A nigeriana Chimamanda Ngozi Adichie prova que é a nova estrela da literatura africana com Americanah, um romance sobre raça, emigração, amor e… penteados.

americanah é um retrato do mundo de ifemelu, estudante emigrante nigeriana que cria um bloque anónimo (inteligentíssimo e hilariante) sobre as questões da raça nos eua, antes de decidir regressar ao país natal e a um primeiro amor. após o sucesso de meio sol amarelo (orange prize 2007; a adaptação ao cinema estreou há pouco no festival de cinema de toronto), chimamanda ngozi adichie confirma o vaticínio da revista new yorker, que a colocou entre os 20 mais importantes escritores actuais na casa dos 40 anos. muito segura de si e talentosa, a escritora nigeriana usa a ficção realista e a ironia como alertas provocatórios contra os preconceitos raciais e em defesa da condição feminina.

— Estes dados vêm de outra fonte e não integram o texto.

(** A format chunk cut after its first fourteen bytes. *)
Definition wav_cut : Buffer :=
  wav_short_fmt Demo.riff_size [Demo.fact] 16 (firstn 14 Demo.fmt_ulaw).

End Sample.

Section Relay.

Set Default Proof Using "Type".

(** [Buffer.from(s, "base64")] and [buf.toString("base64")] on strings and
    buffers, and [Buffer.from(v, "base64")] on an array or an object. *)
Variable from_base64 : string -> Buffer.
Variable to_base64 : Buffer -> string.
Variable from_array_like : jsval -> outcome Buffer.

(** [Buffer.from(v, "base64")] *)
Definition Buffer_from (v : jsval) : outcome Buffer :=
  match v with
  | JStr s => Return (from_base64 s)
  | JArr _ | JObj _ => from_array_like v
  | _ => Throw (TypeError "The first argument must be of type string or an instance of Buffer")
  end.

(** *** [ensureRawUlawBase64] (the variant in [part_000]) *)

Definition ensureRawUlawBase64 (inB64 : jsval) : outcome EnsureResult :=
  if negb (truthy inB64) then Return (EnsureFail ReasonEmpty)
  else
    (let? buf := Buffer_from inB64 in
     if (12 <=? blen buf)
        && is_ascii (subarray buf 0 4) "RIFF"
        && is_ascii (subarray buf 8 12) "WAVE"
     then
       (let? info := parseWavAndExtractData buf in
        if negb (is_num (audioFormat info) 7)
        then Return (EnsureFail (ReasonWavNotUlaw (audioFormat info)))
        else Return (EnsureOk (JStr (to_base64 (data info))) NoteStrippedWav))
     else if (3 <=? blen buf)
             && (is_ascii (subarray buf 0 3) "ID3"
                 || (byte_is buf 0 255 && byte_and_is buf 1 224 224))
     then Return (EnsureFail ReasonMp3Container)
     else if (4 <=? blen buf) && is_ascii (subarray buf 0 4) "OggS"
     then Return (EnsureFail ReasonOggContainer)
     else Return (EnsureOk inB64 NoteRaw))%outcome.

(** *** Pacer *)

(** [outQueue.shift()] *)
Definition queue_shift : M jsval :=
  fun s =>
    match outQueue s with
    | [] => (s, Return JUndefined)
    | x :: rest => (set_outQueue rest s, Return x)
    end.

(** The callback of the interval set by [startPacer]. *)
Definition pacer_tick : M unit :=
  try_catch
    (c <- gets connection ;;
     if negb (is_open c) then ret tt
     else
       sid <- gets streamSid ;;
       if negb (truthy sid) then ret tt
       else
         b64 <- queue_shift ;;
         if negb (truthy b64) then ret tt
         else
           q' <- gets outQueue ;;
           log_template [sid; JNum (Z.of_nat (List.length q'))] ;;
           twilio_send (media_message sid b64) ;;
           buf <- lift (Buffer_from b64) ;;
           modify (add_forwardedToTwilioBytes (blen buf))).

Definition startPacer : M unit :=
  t <- gets pacerTimer ;;
  if t then ret tt else modify (set_pacerTimer true).

Definition stopPacer : M unit :=
  t <- gets pacerTimer ;;
  if negb t then ret tt else modify (set_pacerTimer false).

(** *** Agent audio into the queue *)

Definition enqueueELBase64 (elBase64 : jsval) : M unit :=
  buf <- lift (Buffer_from elBase64) ;;
  let buf := stripWaveIfNeeded buf in
  modify (fun s =>
    set_outQueue
      (outQueue s ++ map (fun frame => JStr (to_base64 frame)) (packetize buf)) s).

(** *** The agent socket *)

(** [elevenLabsWs.on("open", ...)] *)
Definition on_agent_open : M unit :=
  d <- gets DateVar ;; t <- gets TimeVar ;; n <- gets NameVar ;; c <- gets ContactVar ;;
  agent_send
    (wire [("type", JStr "conversation_initiation_client_data");
           ("dynamic_variables",
             wire [("Date", d); ("Time", t); ("Name", n); ("Contact_Details", c)])]%string).

(** The test of the first [if] of the message callback, after
    [!convoReady]. *)
Definition is_initiation_metadata (msg : jsval) : M bool :=
  t <- lift (get msg "type") ;;
  if is_str t "conversation_initiation_metadata" then ret true
  else
    e <- lift (get msg "event") ;;
    if is_str e "conversation_initiation_metadata" then ret true
    else
      m1 <- lift (get msg "conversation_initiation_metadata") ;;
      if truthy m1 then ret true
      else
        m2 <- lift (get msg "conversation_initiation_metadata_event") ;;
        ret (truthy m2).

(** The chain of tests that picks the audio payload of a message; [null]
    when there is none. *)
Definition pick_audio (msg : jsval) : M jsval :=
  t <- lift (get msg "type") ;;
  ae <- (if is_str t "audio" then lift (get msg "audio_event") else ret JUndefined) ;;
  a64 <- (if is_str t "audio" && truthy ae
          then lift (get ae "audio_base_64") else ret JUndefined) ;;
  if is_str t "audio" && truthy ae && truthy a64 then ret a64
  else
    chunk <- lift (get msg "agent_audio_chunk") ;;
    if truthy chunk then ret chunk
    else
      ab <- lift (get msg "audio_base64") ;;
      if truthy ab then ret ab
      else
        au <- lift (get msg "audio") ;;
        if negb (truthy au) then ret JNull
        else
          ch <- lift (get au "chunk") ;;
          b <- lift (get au "base64") ;;
          if truthy ch || truthy b then ret (js_or ch b) else ret JNull.

(** The result of [JSON.parse(text)], which throws on a text that does
    not parse. *)
Definition JSON_parse (parsed : option jsval) : M jsval :=
  match parsed with
  | Some v => ret v
  | None => throw (SyntaxError "Unexpected token in JSON")
  end.

(** Part 1 of the message callback: mark the conversation ready on
    initiation metadata. *)
Definition mark_ready_on_metadata (msg : jsval) : M unit :=
  ready <- gets convoReady ;;
  recognised <- (if ready then ret false else is_initiation_metadata msg) ;;
  when recognised
    (m1 <- lift (get msg "conversation_initiation_metadata") ;;
     m2 <- lift (get msg "conversation_initiation_metadata_event") ;;
     let meta := js_or (js_or m1 m2) (JObj []) in
     f1 <- lift (get meta "agent_output_audio_format") ;;
     f2 <- lift (get meta "user_input_audio_format") ;;
     when (truthy f1 || truthy f2) (log_template [f1; f2]) ;;
     modify (set_convoReady true)).

(** Part 2 of the message callback: extract the audio and enqueue it for
    the pacer. *)
Definition enqueue_agent_audio (msg : jsval) : M unit :=
  b64 <- pick_audio msg ;;
  when (truthy b64)
    (modify bump_elAudioFrames ;;
     enqueueELBase64 b64).

(** [elevenLabsWs.on("message", ...)] *)
Definition on_agent_message (parsed : option jsval) : M unit :=
  try_catch
    (msg <- JSON_parse parsed ;;
     mark_ready_on_metadata msg ;;
     enqueue_agent_audio msg).

(** The callback of [elReadyFallbackTimer]. *)
Definition on_ready_timeout : M unit :=
  ready <- gets convoReady ;;
  when (negb ready) (modify (set_convoReady true)).

(** [handleElevenLabsMessage]: defined in the handler, called by none of
    its callbacks. *)
Definition handleElevenLabsMessage (message : jsval) : M unit :=
  t <- lift (get message "type") ;;
  if is_str t "conversation_initiation_metadata" then
    m <- lift (get message "conversation_initiation_metadata_event") ;;
    let meta := js_or m (JObj []) in
    f1 <- lift (get meta "agent_output_audio_format") ;;
    f2 <- lift (get meta "user_input_audio_format") ;;
    log_template [f1; f2] ;;
    modify (set_convoReady true)
  else if is_str t "audio" then
    ae <- lift (get message "audio_event") ;;
    b64 <- lift (get_opt ae "audio_base_64") ;;
    if negb (truthy b64) then ret tt
    else
      modify bump_elAudioFrames ;;
      buf <- lift (Buffer_from b64) ;;
      modify (add_forwardedToTwilioBytes (blen buf)) ;;
      sid <- gets streamSid ;;
      if negb (truthy sid) then modify (fun s => set_outQueue (outQueue s ++ [b64]) s)
      else twilio_send (media_message sid b64)
  else if is_str t "interruption" then
    sid <- gets streamSid ;;
    twilio_send (clear_message sid)
  else if is_str t "ping" then
    pe <- lift (get message "ping_event") ;;
    id <- lift (get_opt pe "event_id") ;;
    when (truthy id)
      (agent_send (wire [("type", JStr "pong"); ("event_id", id)]%string))
  else ret tt.

(** *** The telephony socket *)

(** [convoReady && elevenLabsWs && elevenLabsWs.readyState === WebSocket.OPEN] *)
Definition gate_open (s : Session) : bool :=
  convoReady s &&
  match elevenLabsWs s with
  | Some r => is_open r
  | None => false
  end.

(** [case "media"] *)
Definition on_media (data : jsval) : M unit :=
  g1 <- gets gate_open ;;
  when g1
    (m <- lift (get data "media") ;;
     p <- lift (get m "payload") ;;
     buf <- lift (Buffer_from p) ;;
     agent_send (user_audio_message (to_base64 buf))) ;;
  g2 <- gets gate_open ;;
  when g2
    (modify bump_twilioMediaInFrames ;;
     m <- lift (get data "media") ;;
     p <- lift (get m "payload") ;;
     buf <- lift (Buffer_from p) ;;
     modify (add_forwardedToELBytes (blen buf)) ;;
     agent_send (user_audio_message (to_base64 buf))).

(** [case "start"] *)
Definition on_start (data : jsval) : M unit :=
  st <- lift (get data "start") ;;
  sid <- lift (get st "streamSid") ;;
  modify (set_streamSid sid) ;;
  st' <- lift (get data "start") ;;
  mf <- lift (get st' "mediaFormat") ;;
  let fmt := js_or mf (JObj []) in
  enc <- lift (get fmt "encoding") ;;
  rate <- lift (get fmt "sampleRate") ;;
  ch <- lift (get fmt "channels") ;;
  log_template [sid; enc; rate; ch] ;;
  startPacer.

(** [case "stop"] *)
Definition on_stop (data : jsval) : M unit :=
  stopPacer ;;
  sid <- lift (get data "streamSid") ;;
  log_template [sid].

(** [connection.on("message", ...)] *)
Definition on_twilio_message (parsed : option jsval) : M unit :=
  try_catch
    (data <- JSON_parse parsed ;;
     ev <- lift (get data "event") ;;
     if is_str ev "start" then on_start data
     else if is_str ev "media" then on_media data
     else if is_str ev "stop" then on_stop data
     else log_template [ev]).

(** The two [connection.on("close", ...)] callbacks. *)
Definition on_twilio_close : M unit :=
  modify (set_statsTimer false) ;;
  stopPacer.

(** [connection.on("error", ...)] *)
Definition on_twilio_error : M unit :=
  w <- gets elevenLabsWs ;;
  match w with
  | Some _ => modify (fun s => set_agentCloseCalls (S (agentCloseCalls s)) s)
  | None => ret tt
  end.

(** *** One event *)

(** A timer callback runs only while its timer is set. *)
Definition step (s : Session) (e : event) : Session :=
  match e with
  | AgentOpen => run on_agent_open s
  | AgentMessage parsed => run (on_agent_message parsed) s
  | AgentReadyTimeout =>
      if elReadyFallbackTimer s
      then run on_ready_timeout (set_elReadyFallbackTimer false s)
      else s
  | AgentError | AgentClose => set_elReadyFallbackTimer false s
  | AgentReadyState r =>
      match elevenLabsWs s with
      | Some _ => set_elevenLabsWs (Some r) s
      | None => s
      end
  | TwilioMessage parsed => run (on_twilio_message parsed) s
  | TwilioClose => run on_twilio_close s
  | TwilioError => run on_twilio_error s
  | TwilioReadyState r => set_connection r s
  | PacerTick => if pacerTimer s then run pacer_tick s else s
  end.

Definition steps (s : Session) (es : list event) : Session := fold_left step es s.

(** [n] consecutive runs of the pacer callback. *)
Fixpoint ticks (n : nat) (s : Session) : Session :=
  match n with
  | O => s
  | S n' => ticks n' (run pacer_tick s)
  end.

(** [Buffer.from(data.media.payload, "base64")], as both blocks of
    [case "media"] evaluate it. *)
Definition media_payload (data : jsval) : outcome Buffer :=
  (let? m := get data "media" in
   let? p := get m "payload" in
   Buffer_from p)%outcome.

(** *** The agent callback of the variant in [part_000] *)

(** [logFirstChunkInfo(b64)].  The module-level flag [__loggedFirstChunk] is
    the argument [logged]; the call leaves it set. *)
Definition logFirstChunkInfo (logged : bool) (b64 : jsval) : M unit :=
  if logged then ret tt
  else (buf <- lift (Buffer_from (js_or b64 (JStr EmptyString))) ;; ret tt).

(** The [connection.send] calls of a loop, one per message. *)
Fixpoint send_each (msgs : list jsval) : M unit :=
  match msgs with
  | [] => ret tt
  | m :: rest => twilio_send m ;; send_each rest
  end.

(** [handleElevenLabsMessage] of that variant: the normalizer, then one
    media message per 160-byte frame, sent at once. *)
Definition handleElevenLabsMessage_part000 (logged : bool) (message : jsval) : M unit :=
  t <- lift (get message "type") ;;
  if is_str t "conversation_initiation_metadata" then modify (set_convoReady true)
  else if is_str t "audio" then
    ae <- lift (get message "audio_event") ;;
    b64In <- lift (get_opt ae "audio_base_64") ;;
    if negb (truthy b64In) then ret tt
    else
      logFirstChunkInfo logged b64In ;;
      ensured <- lift (ensureRawUlawBase64 b64In) ;;
      match ensured with
      | EnsureFail _ => ret tt
      | EnsureOk b64 _ =>
          raw <- lift (Buffer_from b64) ;;
          sid <- gets streamSid ;;
          send_each
            (map (fun chunk => media_message sid (JStr (to_base64 chunk)))
               (packetize raw))
      end
  else ret tt.

(** [elevenLabsWs.on("message", ...)] of that variant. *)
Definition on_agent_message_part000 (logged : bool) (parsed : option jsval) : M unit :=
  try_catch
    (message <- JSON_parse parsed ;;
     handleElevenLabsMessage_part000 logged message).

(** *** What the pacer is given and what it sends *)

(** A queue entry made by the packetizer: the base64 text of a frame of 1 to
    [FRAME_BYTES] bytes. *)
Definition framed (v : jsval) : Prop :=
  exists f, v = JStr (to_base64 f) /\ 1 <= blen f <= FRAME_BYTES.

(** A media message that carries such a frame. *)
Definition framed_media (m : jsval) : Prop :=
  exists sid v, m = media_message sid v /\ framed v.

Definition paced (s : Session) : Prop :=
  Forall framed (outQueue s) /\ Forall framed_media (toTwilio s).

Definition paced_kept (s s' : Session) : Prop := paced s -> paced s'.

(** The readiness flag and its timer are as they were. *)
Definition gate_kept (s s' : Session) : Prop :=
  convoReady s' = convoReady s
  /\ elReadyFallbackTimer s' = elReadyFallbackTimer s.

(** * Properties *)

(** ** Buffers *)

Lemma blen_nonneg (b : Buffer) : 0 <= blen b.
Proof. unfold blen. lia. Qed.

os livros garantem-lhe a afirmação da sua identidade pessoal?

não creio, mas proust também não acertou quando disse que ‘o eu que escreve os livros é diferente do eu que vive no mundo’. a verdade está algures no meio; este romance tem uma parte que é de origem biográfica, e outra, que não o é de todo. tenho imenso para dizer e quero mudar o mundo, mas, por outro lado, sou uma pessoa muito privada.

atribui-se à sua ficção uma forte mensagem política, porque aborda temas fracturantes: a raça, áfrica, a nigéria, a emigração, a condição feminina. não teme que isso ofusque a apreciação estética?

a arte está sempre impregnada de história e de política. há escritores que tentam contrariá-lo, mas é impossível separar estas dimensões. eu faço ficção realista, logo, escrevo também sobre o modo como as nossas vidas são afectadas por decisões tomadas por alguém, algures. para mim, contar histórias é conjugar estética com política e com muitas outras coisas que se fundem e, depois, só podem ser avaliadas em conjunto. ser escritor significa estar sempre um pouco à parte. sinto-o desde criança. mas, para escrever, temos de sujar as mãos. sobretudo se queremos tratar da realidade, e não criar meras fantasias.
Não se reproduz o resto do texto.